The yen gained slightly followed a period of weakening due to expectations - now heavily priced in - of aggressive monetary easing by the Bank of Japan at new governor Haruhiko Kuroda’s first policy review on April 3-4.
The common currency limped up 0.1 percent to $1.2790, but remained near a four-month low of $1.2750 hit on Wednesday after a debt auction in Italy saw borrowing costs climb to five-month highs as investors demanded a higher premium in the face of prolonged political uncertainty.
Italian centre-left leader Pier Luigi Bersani was left with only slim hope of forming a government after talks with rival party leaders ended with rejection from Beppe Grillo’s 5-Star Movement.
“If Italy has to hold a re-election, that will surely remind the market of a fall in the euro after Greece was forced to hold a re-election last year,” said Ayako Sera, market economist at Sumitomo Mitsui Trust bank.
Markets were also nervous as Cyprus prepared to reopen its banks for the first time in nearly two weeks, with fears of bank runs prompting the government to impose a raft of tough controls including limiting withdrawals and banning cheques.
“Headline risks for the euro should persist, although a positive turn of events in either country (Cyprus or Italy) would probably come as a greater surprise given the market’s subdued expectations,” said Vassili Serebriakov, strategist at BNP Paribas.
“Our technical analyst highlights that a break of the $1.2806 technical support level opens the way for a decline to $1.2737.”
The euro has important technical support just below $1.27, including a 61.8 percent retracement of its July-Feb rally around $1.2680 and the November trough of $1.2661.

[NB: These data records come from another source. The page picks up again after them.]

(** * Redex: ClassInitCounter tracked values and the parallel WorkQueue

    A shallow embedding of
      - service/class-init/ClassInitCounter.h (namespace [cic]): the
        tracked-value domain, [TrackedHasher], [TrackedComparer] and
        [RegisterSet];
      - the work-queue header ([workqueue_impl::create_permutation],
        [WorkerState], [WorkQueue], [workqueue_mapreduce]);
      - the [redexdump] driver script.

    Pointers to IR objects ([IRInstruction*], [DexType*]) are compared by
    address only, so they are embedded as positive numbers.  A
    [std::shared_ptr<TrackedUses>] is embedded as [option TrackedUses]:
    [None] is the null pointer (bottom of the lattice) and [Some u] points to
    the object [u]; the modelled operations never compare the addresses of
    tracked values, only their contents. *)

From Stdlib Require Import ZArith Lia String.
From stdpp Require Import gmap list.

Local Open Scope Z_scope.

Module cic.

(** ** Data model *)

Definition IRInstruction := positive.
Definition DexType := positive.
(** [reg_t] is declared in IRInstruction.h as an unsigned integer type. *)
Definition reg_t := N.
Definition size_t := Z.

Inductive FlowStatus := Conditional | AllPaths.

Inductive Tracked := Object | Merged.

Definition Tracked_eqb (a b : Tracked) : bool :=
  match a, b with
  | Object, Object | Merged, Merged => true
  | _, _ => false
  end.

(** The usage sub-records of the base class ([method_calls], [fields_set],
    [fields_read], [escapes], [safe_escapes]) are read by none of the
    operations below and are left out of the records. *)
Record ObjectUses := mkObjectUses {
  m_id : IRInstruction;
  m_class_used : DexType;
  created_flow : FlowStatus
}.

Record MergedUses := mkMergedUses {
  m_instrs : gset IRInstruction;
  m_classes : gset DexType;
  m_includes_nullable : bool
}.

Inductive TrackedUses :=
| ObjectUses_ (o : ObjectUses)
| MergedUses_ (m : MergedUses).

Definition m_tracked_kind (u : TrackedUses) : Tracked :=
  match u with
  | ObjectUses_ _ => Object
  | MergedUses_ _ => Merged
  end.

Abbreviation shared_ptr := (option TrackedUses).

(** [ObjectUses(typ, instr)]: [created_flow] starts as [AllPaths]. *)
Definition ObjectUses_new (typ : DexType) (instr : IRInstruction) : ObjectUses :=
  {| m_id := instr; m_class_used := typ; created_flow := AllPaths |}.

Definition same_instr (o other : ObjectUses) : bool :=
  Pos.eqb (m_id o) (m_id other).

Definition get_instr (o : ObjectUses) : IRInstruction := m_id o.
Definition get_represents_typ (o : ObjectUses) : DexType := m_class_used o.
Definition is_nullable (m : MergedUses) : bool := m_includes_nullable m.

Definition set_is_nullable (m : MergedUses) : MergedUses :=
  {| m_instrs := m_instrs m; m_classes := m_classes m;
     m_includes_nullable := true |}.

(** Modelled from the spec: [MergedUses::same_instrs] is declared in the
    header and defined elsewhere.  "two MergedUses are equal iff their I sets
    are equal". *)
Definition same_instrs (m other : MergedUses) : bool :=
  bool_decide (m_instrs m = m_instrs other).

(** Modelled from the spec: the [MergedUses] constructor from two objects is
    declared in the header and defined elsewhere.  "promote both into a new
    MergedUses({i, j}, {T_i, T_j})". *)
Definition MergedUses_new2 (a b : ObjectUses) : MergedUses :=
  {| m_instrs := {[ m_id a ]} ∪ {[ m_id b ]};
     m_classes := {[ m_class_used a ]} ∪ {[ m_class_used b ]};
     m_includes_nullable := false |}.

Section Domain.

(** [IRInstruction::hash] and [MergedUses::hash] are defined outside the
    header; every choice of them is allowed. *)
Variable IRInstruction_hash : IRInstruction → size_t.
Variable MergedUses_hash : MergedUses → size_t.

(** The direction in which the nullable flags of two [MergedUses] have to
    agree is left open by the spec ("agree in the direction needed"). *)
Variable nullable_agree : bool → bool → bool.

Definition hash (u : TrackedUses) : size_t :=
  match u with
  | ObjectUses_ o => IRInstruction_hash (m_id o)
  | MergedUses_ m => MergedUses_hash m
  end.

(** [TrackedHasher::operator()]: [o->hash()]; [None] when [o] is the null
    pointer, which the call dereferences. *)
Definition TrackedHasher (o : shared_ptr) : option size_t :=
  match o with
  | None => None
  | Some u => Some (hash u)
  end.

(** [TrackedComparer::operator()].  After the kinds were found equal the two
    [reinterpret_cast]s read both objects at the variant of [l]. *)
Definition TrackedComparer (l r : shared_ptr) : bool :=
  match l, r with
  | None, None => true
  | None, Some _ | Some _, None => false
  | Some lu, Some ru =>
      if negb (Tracked_eqb (m_tracked_kind lu) (m_tracked_kind ru)) then false
      else
        match lu, ru with
        | MergedUses_ lm, MergedUses_ rm => same_instrs lm rm
        | ObjectUses_ lo, ObjectUses_ ro => same_instr lo ro
        | _, _ => false
        end
  end.

(** Modelled from the spec: [ObjectUses::consistent_with] is declared in the
    header and defined elsewhere.  "true iff other is the same ObjectUses(i)
    or a MergedUses whose instruction set contains i". *)
Definition ObjectUses_consistent_with (o : ObjectUses) (other : TrackedUses) : bool :=
  match other with
  | ObjectUses_ o' => same_instr o o'
  | MergedUses_ m => bool_decide (m_id o ∈ m_instrs m)
  end.

(** Modelled from the spec: [MergedUses::consistent_with] is declared in the
    header and defined elsewhere.  "iff other is MergedUses(I', …) with
    I' = I (and nullable flags agree in the direction needed), or
    ObjectUses(j) with j ∈ I (reverse direction is false)": the relation
    between an object and a merged value holds from the object to the merged
    value only, as the header says ("Object(i) consistent_with
    Merged({i, i'})"). *)
Definition MergedUses_consistent_with (m : MergedUses) (other : TrackedUses) : bool :=
  match other with
  | MergedUses_ m' =>
      same_instrs m m' && nullable_agree (m_includes_nullable m) (m_includes_nullable m')
  | ObjectUses_ _ => false
  end.

(** The virtual call [this->consistent_with(other)]. *)
Definition consistent_with (this other : TrackedUses) : bool :=
  match this with
  | ObjectUses_ o => ObjectUses_consistent_with o other
  | MergedUses_ m => MergedUses_consistent_with m other
  end.

(** *** [UsedSet]: [std::unordered_set] under [TrackedHasher] / [TrackedComparer]

    The elements are kept in insertion order.  A lookup for key [x] with hash
    code [h] finds a stored element [y] when [y] has the hash code [h] and the
    comparer accepts the pair. *)
Definition UsedSet := list shared_ptr.

Definition key_match (h : size_t) (x y : shared_ptr) : bool :=
  match TrackedHasher y with
  | Some h' => Z.eqb h' h && TrackedComparer x y
  | None => false
  end.

(** [s.count(x) != 0]. *)
Definition UsedSet_contains (s : UsedSet) (x : shared_ptr) : option bool :=
  match TrackedHasher x with
  | None => None
  | Some h => Some (existsb (key_match h x) s)
  end.
(** * gobin: versioned document store behind capability tokens

    A shallow embedding of the HTTP handlers of gobin (package [gobin],
    file [routes.go]) together with the parts of the Go standard library
    they call, and of the document store and token layer they sit on.

    Two snapshots of [routes.go] are embedded:
    - [RoutesA]: [src/gobin/routes.go];
    - [RoutesB]: the [package gobin] file kept in [src/cmd/version.go]
      (server-side rendering, one handler for latest and versioned reads).

    Handlers are functions from a request, the response writer and the
    database to the new response writer and database.  What the handlers
    receive from outside (clock readings, generated ids, the JSON decoder,
    the signer, the lexer library, the rate limiter's verdict) is gathered
    in the record [Env]. *)

From stdpp Require Import gmap strings list fin_maps sorting.
From Stdlib Require Import ZArith Ascii String DecimalString.

Local Open Scope string_scope.
Local Open Scope Z_scope.

(* ===================================================================== *)
(** ** Go standard library: strconv, fmt, time *)
(* ===================================================================== *)

Module strconv.

Inductive NumError := ErrSyntax | ErrRange.

Definition maxUint64 : Z := 2 ^ 64 - 1.

(** value of a base-10 digit byte, ['0' <= c && c <= '9'] *)
Definition digit (c : ascii) : option Z :=
  let n := Z.of_nat (nat_of_ascii c) in
  if (48 <=? n) && (n <=? 57) then Some (n - 48) else None.

(** the digit loop of [ParseUint(s, 10, 64)]: a byte that is no digit is
    a syntax error, an overflow of uint64 a range error, whichever the
    loop meets first. *)
Fixpoint parseUintLoop (n : Z) (s : string) : NumError + Z :=
  match s with
  | EmptyString => inr n
  | String c s' =>
      match digit c with
      | None => inl ErrSyntax
      | Some d =>
          if maxUint64 / 10 + 1 <=? n then inl ErrRange
          else
            let n1 := n * 10 + d in
            if maxUint64 <? n1 then inl ErrRange else parseUintLoop n1 s'
      end
  end.

Definition ParseUint (s : string) : NumError + Z :=
  match s with
  | EmptyString => inl ErrSyntax
  | _ => parseUintLoop 0 s
  end.

(** [strconv.ParseInt(s, 10, 64)]: an optional sign, then [ParseUint],
    then the check against the int64 range. *)
Definition ParseInt (s : string) : NumError + Z :=
  match s with
  | EmptyString => inl ErrSyntax
  | String c rest =>
      let '(neg, digits) :=
        if Ascii.eqb c "+" then (false, rest)
        else if Ascii.eqb c "-" then (true, rest)
        else (false, s) in
      match ParseUint digits with
      | inl ErrSyntax => inl ErrSyntax
      | inl ErrRange => inl ErrRange
      | inr un =>
          let cutoff := 2 ^ 63 in
          if negb neg && (cutoff <=? un) then inl ErrRange
          else if neg && (cutoff <? un) then inl ErrRange
          else inr (if neg then - un else un)
      end
  end.

(** [strconv.Itoa] and the [%d] verb of [fmt]: decimal, [-] for negatives. *)
Definition Itoa (n : Z) : string := NilZero.string_of_int (Z.to_int n).

End strconv.

Module time.

(** A [time.Location] gives the offset from UTC, in seconds, in force at
    an instant. *)
Definition Location := Z -> Z.

Definition UTC : Location := fun _ => 0.

(** A [time.Time] of second resolution: the instant in Unix seconds and
    the location it is displayed in. *)
Record Time := mkTime { unixSec : Z; loc : Location }.

(** [time.Unix(sec, 0)], displayed in the location [l] ([time.Local]). *)
Definition Unix (l : Location) (sec : Z) : Time := mkTime sec l.

(** seconds since the epoch on the wall clock of the time's location *)
Definition abs (t : Time) : Z := unixSec t + loc t (unixSec t).

(** Civil date of a day number counted from 1970-01-01 (proleptic
    Gregorian calendar), as (year, month, day). *)
Definition civil (days : Z) : Z * Z * Z :=
  let z := days + 719468 in
  let era := z / 146097 in
  let doe := z - era * 146097 in
  let yoe := (doe - doe / 1460 + doe / 36524 - doe / 146096) / 365 in
  let doy := doe - (365 * yoe + yoe / 4 - yoe / 100) in
  let mp := (5 * doy + 2) / 153 in
  let d := doy - (153 * mp + 2) / 5 + 1 in
  let m := if mp <? 10 then mp + 3 else mp - 9 in
  let y := yoe + era * 400 + (if m <=? 2 then 1 else 0) in
  (y, m, d).

Definition Year (t : Time) : Z := fst (fst (civil (abs t / 86400))).
Definition Month (t : Time) : Z := snd (fst (civil (abs t / 86400))).
Definition Day (t : Time) : Z := snd (civil (abs t / 86400)).
Definition Hour (t : Time) : Z := (abs t mod 86400) / 3600.
Definition Minute (t : Time) : Z := (abs t mod 3600) / 60.
Definition Second (t : Time) : Z := abs t mod 60.

(** [appendInt]: decimal, padded with zeros to [width] digits. *)
Definition pad (width : nat) (n : Z) : string :=
  let digits := strconv.Itoa (Z.abs n) in
  let zeros := concat "" (replicate (width - String.length digits) "0") in
  (if n <? 0 then "-" else "") +:+ zeros +:+ digits.

(** [t.Format("02/01/2006 15:04:05")] *)
Definition Format (t : Time) : string :=
  pad 2 (Day t) +:+ "/" +:+ pad 2 (Month t) +:+ "/" +:+ pad 4 (Year t) +:+ " "
  +:+ pad 2 (Hour t) +:+ ":" +:+ pad 2 (Minute t) +:+ ":" +:+ pad 2 (Second t).

End time.

(* ===================================================================== *)
(** ** The token layer (jwt.go is not part of the sources) *)
(* ===================================================================== *)

Module Tokens.

(** Modelled from the spec: the type [Permission] and its constants are
    declared in jwt.go, which is missing.  "Permissions are a closed
    enumeration {write, delete, share}"; the share handler decodes them
    from JSON strings, so a request can name any string. *)
Definition Permission := string.

Definition PermissionWrite : Permission := "write".
Definition PermissionDelete : Permission := "delete".
Definition PermissionShare : Permission := "share".

(** Modelled from the spec: [Permission.IsValid] is declared in jwt.go,
    which is missing; a permission is valid when it is one of the three
    of the enumeration. *)
Definition IsValid (p : Permission) : bool :=
  bool_decide (p = PermissionWrite) || bool_decide (p = PermissionDelete)
  || bool_decide (p = PermissionShare).

(** Modelled from the spec: the claims type is declared in jwt.go, which
    is missing; a token asserts "{subject = document ID, permissions =
    subset of {write, delete, share}}". *)
Record Claims := mkClaims { Subject : string; Permissions : list Permission }.

(** Modelled from the spec: "a missing/absent token verifies to an
    empty-claims object (not an error)" (the middleware is in jwt.go,
    which is missing). *)
Definition EmptyClaims : Claims := mkClaims "" [].

(** [slices.Contains] *)
Definition Contains (l : list Permission) (p : Permission) : bool :=
  bool_decide (p ∈ l).

End Tokens.

(* ===================================================================== *)
(** ** The document store (db.go is not part of the sources) *)
(* ===================================================================== *)

Module db.
(** * Clightd: the event dispatcher, the frame capture and the gamma mathematics

    A shallow embedding of three parts of the daemon and the proofs of what
    its specification says about them.

    - [Dispatcher]: main.c, the poll loop, its handlers and the exit status.
    - [Camera]: camera.c, the V4L2 capture session, the brightness of a
      frame, the aggregate of the samples and the bus method.
    - [Gamma]: gamma.c, the three channels of a colour temperature, the
      bisection that inverts red and blue, the ramps written to the CRTCs and
      the temperature read back from them.

    Conventions.  A C [int] is a [Z]; every integer computed here stays far
    from the limits of 32 bits, so no wrap-around is written.  A C [double] is
    an exact number: a rational [Q] in the capture code, which only adds,
    subtracts, divides and compares, and a real [R] in the gamma code, which
    calls [log]; rounding to binary64 is outside that model, and a division by
    zero follows the convention of [Q] and [R] (the quotient is 0).  Where the
    last place of a result matters, the aggregate of the samples, the same
    code is also given with binary64 arithmetic ([compute_avg_brightness_b64]).  What the
    operating system, the driver and the bus answer is data of the model: a
    script of results consumed call by call, and every call that matters is
    appended to a trace. *)

From Stdlib Require Import ZArith QArith Reals List Bool Lia Sorted.
From Stdlib Require String Lqa Lra.
From Stdlib Require Import Floats.
Import ListNotations String.StringSyntax.

(** * Part I: the model *)

Module Dispatcher.
Local Open Scope Z_scope.

(** [enum poll_idx]; [GAMMA_SMOOTH] exists only in a build with GAMMA_PRESENT. *)
Inductive poll_idx : Type :=
| BUS | SIGNAL | BRIGHT_SMOOTH | GAMMA_SMOOTH | WEBCAM_MON | ALS_MON.

(** [enum quit_codes] *)
Definition LEAVE_W_ERR : Z := -1.
Definition SIGNAL_RCV : Z := 1.

(** Values of the C library and of Linux. *)
Definition EXIT_SUCCESS : Z := 0.
Definition EXIT_FAILURE : Z := 1.
Definition POLLIN : Z := 1.
Definition EINTR : Z := 4.

(** What one return of [poll] shows: its result, errno, and the [revents]
    of every entry of [main_p]. *)
Record wakeup : Type := mkWakeup {
  poll_ret : Z;
  poll_errno : Z;
  revents : poll_idx -> Z }.

(** The daemon: the flag [quit], the results the coming calls of
    [sd_bus_process] give, and the handlers run so far, each with the value
    of [quit] it left. *)
Record daemon : Type := mkDaemon {
  quit : Z;
  bus_script : list Z;
  calls : list (poll_idx * Z) }.

(** The results of the three calls [main] makes before it polls. *)
Record startup : Type := mkStartup {
  sd_bus_default_system : Z;
  sd_bus_add_object_vtable : Z;
  sd_bus_request_name : Z }.

(** [do { r = sd_bus_process(bus, NULL); if (r < 0) quit = LEAVE_W_ERR; }
    while (r > 0)]; a script that has run out answers 0, nothing to process. *)
Fixpoint bus_process (script : list Z) (q : Z) : Z * list Z :=
  match script with
  | [] => (q, [])
  | r :: rest =>
      let q := if r <? 0 then LEAVE_W_ERR else q in
      if 0 <? r then bus_process rest q else (q, rest)
  end.

Definition record (i : poll_idx) (d : daemon) : daemon :=
  mkDaemon (quit d) (bus_script d) (calls d ++ [(i, quit d)]).

Definition bus_cb (d : daemon) : daemon :=
  let '(q, rest) := bus_process (bus_script d) (quit d) in
  record BUS (mkDaemon q rest (calls d)).

Definition signal_cb (d : daemon) : daemon :=
  record SIGNAL (mkDaemon SIGNAL_RCV (bus_script d) (calls d)).

(** The [switch (i)] of [main_poll].  The smoothing callbacks and the hotplug
    branch live outside main.c or only emit bus signals; [quit] is static to
    main.c, so none of them changes it. *)
Definition dispatch (i : poll_idx) (d : daemon) : daemon :=
  match i with
  | BUS => bus_cb d
  | SIGNAL => signal_cb d
  | BRIGHT_SMOOTH => record BRIGHT_SMOOTH d
  | GAMMA_SMOOTH => record GAMMA_SMOOTH d
  | WEBCAM_MON => record WEBCAM_MON d
  | ALS_MON => record ALS_MON d
  end.

Section Build.
Variable GAMMA_PRESENT : bool.

(** The entries of [main_p], in the order of the enumeration. *)
Definition poll_order : list poll_idx :=
  [BUS; SIGNAL; BRIGHT_SMOOTH]
  ++ (if GAMMA_PRESENT then [GAMMA_SMOOTH] else [])
  ++ [WEBCAM_MON; ALS_MON].

Definition POLL_SIZE : Z := Z.of_nat (List.length poll_order).

(** [for (int i = 0; i < POLL_SIZE && !quit && r > 0; i++)], over the
    entries still to visit. *)
Fixpoint scan (order : list poll_idx) (w : wakeup) (r : Z) (d : daemon)
  : daemon :=
  match order with
  | [] => d
  | i :: rest =>
      if (quit d =? 0) && (0 <? r) then
        if negb (Z.land (revents w i) POLLIN =? 0)
        then scan rest w (r - 1) (dispatch i d)
        else scan rest w r d
      else d
  end.

(** [while (!quit)]; [None] when [poll] is left waiting with no wake-up to
    come. *)
Fixpoint main_poll (wakeups : list wakeup) (d : daemon) : option daemon :=
  if quit d =? 0 then
    match wakeups with
    | [] => None
    | w :: rest =>
        let r := poll_ret w in
        let d := if (r =? -1) && negb (poll_errno w =? EINTR)
                 then mkDaemon LEAVE_W_ERR (bus_script d) (calls d) else d in
        main_poll rest (scan poll_order w r d)
    end
  else Some d.

(** The value [main] returns at the label [finish]. *)
Definition finish (d : daemon) : Z :=
  if quit d =? LEAVE_W_ERR then EXIT_FAILURE else EXIT_SUCCESS.

Definition main (s : startup) (script : list Z) (wakeups : list wakeup)
  : option Z :=
  let d := mkDaemon 0 script [] in
  if sd_bus_default_system s <? 0 then Some (finish d)
  else if sd_bus_add_object_vtable s <? 0 then Some (finish d)
  else if sd_bus_request_name s <? 0 then Some (finish d)
  else
    match main_poll wakeups (bus_cb d) with
    | Some d => Some (finish d)
    | None => None
    end.
End Build.

(** The place of an entry in the enumeration. *)
Definition rank (i : poll_idx) : nat :=
  match i with
  | BUS => 0 | SIGNAL => 1 | BRIGHT_SMOOTH => 2 | GAMMA_SMOOTH => 3
  | WEBCAM_MON => 4 | ALS_MON => 5
  end.

(** The [revents] of a wake-up in which exactly the entries of [l] are
    readable. *)
Definition ready (l : list poll_idx) (i : poll_idx) : Z :=
  if existsb (fun j => (rank i =? rank j)%nat) l then POLLIN else 0.

(** Order of two recorded calls, by the place of their entries. *)
Definition before (a b : poll_idx * Z) : Prop := (rank (fst a) < rank (fst b))%nat.

(** An entry is ready when its [revents] has POLLIN. *)
Definition is_ready (w : wakeup) (i : poll_idx) : bool :=
  negb (Z.land (revents w i) POLLIN =? 0).
(* ===== verification/Prelude.v ===== *)
(** * Verification of the messenger backend

    The program is a FastAPI application ([src/app]) on PostgreSQL, Redis and
    Kafka, made of modules that share nothing but events: [auth] (accounts,
    sessions, tokens, roles), [profiles] (profiles, photos, contacts, block lists,
    privacy settings), [chats] (chats, members, messages, reactions, invite
    links, and the delivery of events over websockets), [notifications], and the
    common [core]. A request is a command object; its handler reads and writes
    through repositories in one database transaction, registers domain events
    that are stored in the outbox table in the same transaction, and commits.
    Debezium relays the outbox to Kafka, whose consumers route events to
    websocket gateways and keep the chat module's copies of profile data.

    ** How the program is modelled

    A table is a finite map keyed by its primary key or unique constraint. A
    module's state is a [world] record: what the open transaction sees, what is
    committed, and what a rollback does not undo - Redis, files, mails and the
    oracles for the clock and for random identifiers, each indexed by the number
    of reads made, so that two [now_utc()] of one handler may differ. A handler
    is a program of a state and error monad ([Store.M], [AuthStore.A],
    [ProfileStore.P], [Uploads.U], [Notifications.N]), written statement by statement in the order of the
    source, every guard and error included; an exception carries its class and
    fields, and [Config], [AuthModel] and [ProfileModel] give each class its
    status and code. Strings whose characters matter are lists of code points;
    integers are [Z], since Python's do not overflow, and the width of a column
    matters only where it is stated. Weakest preconditions ([Wp], [AuthWp],
    [ProfileSpec], [UploadSpec]) execute a handler symbolically; the computations that leave
    the tables alone are recognised by type classes.

    ** Parts

    - Domain of the chats. [Config], [Events], [MemberModel],
      [InviteModel], [MessageModel], [ChatModel] and [PrivacyModel] are the
      entities of [chats/models] with their methods; [Store] the tables;
      [Access] is [services/access.py] against the interface [Rbac.RBACManager],
      which [Rbac] also implements; [ChatRepo], [InviteRepo], [MessageRepo],
      [PrivacyService], [Reactions] and [ReadReceipts] the repositories and
      services; [ChatCommands], [InviteCommands], [MembershipCommands],
      [MessageCommands] the handlers of [chats/commands]; [MessageQueries] and
      [ChatQueries] those of [chats/queries] with the DTOs they answer.
    - Files. [Jpeg] and [Media] are [core/services/media] (the removal of
      metadata, the reading of ffprobe's output, the rounds of ffmpeg);
      [Uploads] is [core/services/storage] with the attachment and avatar
      pipelines of the chat module, over a store that clients write to as well.
    - Realtime layer. [WsModel] is its texts and data, [Gateway]
      is [core/websocket/manager.py], [Delivery] is
      [chats/services/delivery_router.py] with its consumer and the reaction
      queue, [WsCommands] what a client sends.
    - Accounts. [AuthModel], [AuthStore], [AuthServices], [OAuthProviders],
      [AuthCommands] and [AuthAdmin] are [auth/models], [auth/repositories],
      [auth/services] and [auth/commands].
    - Profiles. [ProfileModel], [ProfileStore] and [ProfileCommands] are
      [profiles/models], [profiles/repositories] with [profiles/services], and
      [profiles/commands], [profiles/queries] and the consumer of account
      events; [Projections] is the chat module's side: the four consumers and
      the handlers that keep its copies.
    - Notifications. [Notifications] is [notifications]: devices, stored
      notifications and the cache of their unread count, the push through
      Firebase, the way from the router's offline signal to the task that
      notifies each recipient; and [core/services/idempotency.py].

    ** What is shown

    - A specification of the chat module as guarded atomic changes of its tables
      ([Spec], [TableInv]); every handler refines it ([MembershipSpec],
      [ChatSpec], [InviteSpec], [MessageSpec], [ReactionSpec], [ReadSpec]), each
      change keeps the invariant ([MembershipInv], [TableInv], [ReactionInv],
      [SystemInv]), and so every history of requests and worker turns does
      ([System], [Histories]): one owner per group, counters equal to numbers of
      rows, message numbers without gaps or repeats, live pins, counted
      reactions, limits of invite links, coherent join requests; [System] also has
      what no request takes back.
    - Single handlers and decisions: [MembershipTheorems],
      [MessageTheorems], [ActivityTheorems] (with the queue of read cursors:
      none lost, each delivered).
    - Realtime ([GatewaySpec], [DeliverySpec], [WsSpec], [RealtimeTheorems]): a
      fan-out writes each online member's gateway exactly one entry for them, the
      registry of a gateway is consistent, a message sent reaches the queue of
      every connection of a member that has room, and a replay has no gaps.
    - What clients read ([QuerySpec], [QueryTheorems]): only members of a chat
      are given its messages (but for what a listed message answers or forwards),
      pages followed from cursor to cursor make up the whole list, and no
      answer holds the photo of a user who hides it from the caller.
    - Files ([Jpeg], [Media], [UploadSpec]): exactly the segments with metadata
      leave a JPEG; a probe that succeeds has sane numbers; what is published is
      what was checked, whatever clients put in between; every confirmed upload
      is decided; a plan is accepted exactly when its files fit one message; an
      avatar is replaced as a whole; and every history of uploads keeps the
      invariant of the chat module's tables.
    - Notifications: each signal that reached the queue notifies each recipient
      once, however often it is repeated; no answered count of unread
      notifications holds one marked before; registrations keep the constraints
      of devices; while its lock lasts an idempotent request excludes the others
      with its key, and one that starts after a result is stored answers with a
      stored result and runs nothing.
    - Accounts ([AuthSpec], [AuthAccountSpec], [AuthSystem], [AuthTokens],
      [AuthRanks], [AuthTheorems], [SignInSpec]): the tables stay sound under any
      history, a refresh token is used once, a reset or deletion revokes tokens
      (and when that is forgotten), nobody makes, changes, gives or takes a role
      at or above their level but by taking permissions from it, and what each way to sign in rests on.
    - Profiles ([ProfileInv], [PendingSpec], [ProfileSystem],
      [ProfileTheorems]): mutual flags, galleries, fresh block lists, the daily
      quota, the privacy decision against its owner-by-owner reading, and the
      end of the resolution of waiting contacts. [ProjectionSpec] composes the
      two modules: after any history of profile requests and any complete
      delivery of the outbox the copies agree with their owner, and never reveal
      more than the owner allows.

    ** Bounds

    Loops without a structural measure take fuel, and theorems show that the
    fuel used is enough: the pages of a fan-out one more than the members
    ([delivery_pages]), a claim of stuck stream entries one more than the pending
    ones ([claim_rounds]), a replay more than the messages of the chat
    ([catch_up]), the resolution of waiting contacts one more than the rows that
    wait ([resolve_pending]), the scan of a JPEG and the cutting of a file into
    chunks or of tokens into messages no more than the length of what is scanned
    or cut, each turn consuming some of it ([iterate_total], [read_chunks_iter],
    [token_chunks_exact]).

    ** Assumptions and parameters

    Packages outside the source are type classes with the laws relied on:
    password hashing ([HashContext]), token signing ([JWTCodec]), [Hashlib],
    user-agent parsing ([UserAgents]), [Httpx], the keyed hash of addresses
    ([Hasher]), image decoding ([Imaging], [ImageTools]), the entity tags and
    URLs of the object storage ([S3] with [S3Laws]), [Ffprobe], [Ffmpeg], the
    full-text search of PostgreSQL ([TextSearch]) and [Firebase];
    [AuthTheorems], [ProfileTheorems], [QueryTheorems], [UploadSpec] and
    [Notifications] hold concrete instances. Floats are the rationals they stand
    for. The relay and Kafka are the
    hypotheses of [ProjectionSpec.reads]: messages of one key are delivered in
    the order they were committed, every message at least once, and any part of
    a partition again. Requests run one after the other, each transaction alone:
    row locks have no effect then and are dropped, and so are the races they
    prevent; the exceptions are the storage, where clients put objects between
    any two requests, the cached count of unread notifications and the
    idempotent requests, whose steps interleave. A monotonic instant is a number of microseconds; Redis keeps time
    by the application's clock for accounts and profiles, while the gateways'
    keys may vanish between any two steps; streams are not trimmed. A routing
    reads one snapshot of the tables. Row ids of one module come from one
    counter. A violated constraint is reported by its name. [str.lower] is that of ASCII. The guard of the consumers remembers an
    event for seven days, taken to exceed the delay of a repeated delivery.

    ** Not modelled

    Request schemas, HTTP routes and dependency wiring; the listings of
    accounts, profiles and notifications with their filters
    ([core/db/convertor.py]) and the cache of listings; presigned download URLs;
    the floating-point thumbhash; logging and metrics; calls
    ([livekit_service.py]); the clean-up tasks, migrations, load tests and the
    relay. *)
#[export] Set Warnings "-clear-no-such-hyp".
From stdpp Require Export prelude gmap strings list fin_maps sorting numbers.
From Stdlib Require Export ZArith Lia.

The setback in the euro kept the dollar index up close to its highest level in nearly eight months. The index, which tracks the greenback’s performance against a basket of currencies, was last at 83.123, having touched 83.302 on Wednesday.
But the dollar lost ground against the yen, with some analysts saying expectations of easing from the Bank of Japan, which triggered the currency’s 15 percent slide against the dollar since mid-November, were losing their potency.
“The market was pricing in ‘surprise’ easing but there’s no surprise anymore, nothing new in Kuroda’s statements, so people are inevitably covering their yen shorts,” said Masashi Murata, senior currency strategist at Brown Brothers Harriman in Tokyo.
Among other reasons cited by analysts for strength in the yen was Japanese exporters’ selling on the next-to-last trading day of their financial year, as well as a fall in Nikkei futures triggered by a slide in Chinese equity markets.
To Murata, 94 yen to the dollar “looks like a strong base, particularly because the U.S. recovery still looks strong.”
The dollar grazed 93.98 yen on Thursday before hopping back up to 94.190. It has firm support at 93.78 yen, the kijun line on its daily Ichimoku charts.
The greenback also outperformed commodity currencies as some investors cashed in on recent solid gains ahead of the Easter holidays.
The Australian dollar fell 0.2 percent to $1.0425, pulling back from a two-month high of $1.0497 set on Tuesday, as Chinese shares tumbled after that country’s banking regulator ordered banks to strengthen checks on underlying assets of a range of wealth management products.
With no major economic news out of Asia on Thursday, the focus was squarely on developments in Europe before markets there and in the U.S. close for the Easter holiday on Friday.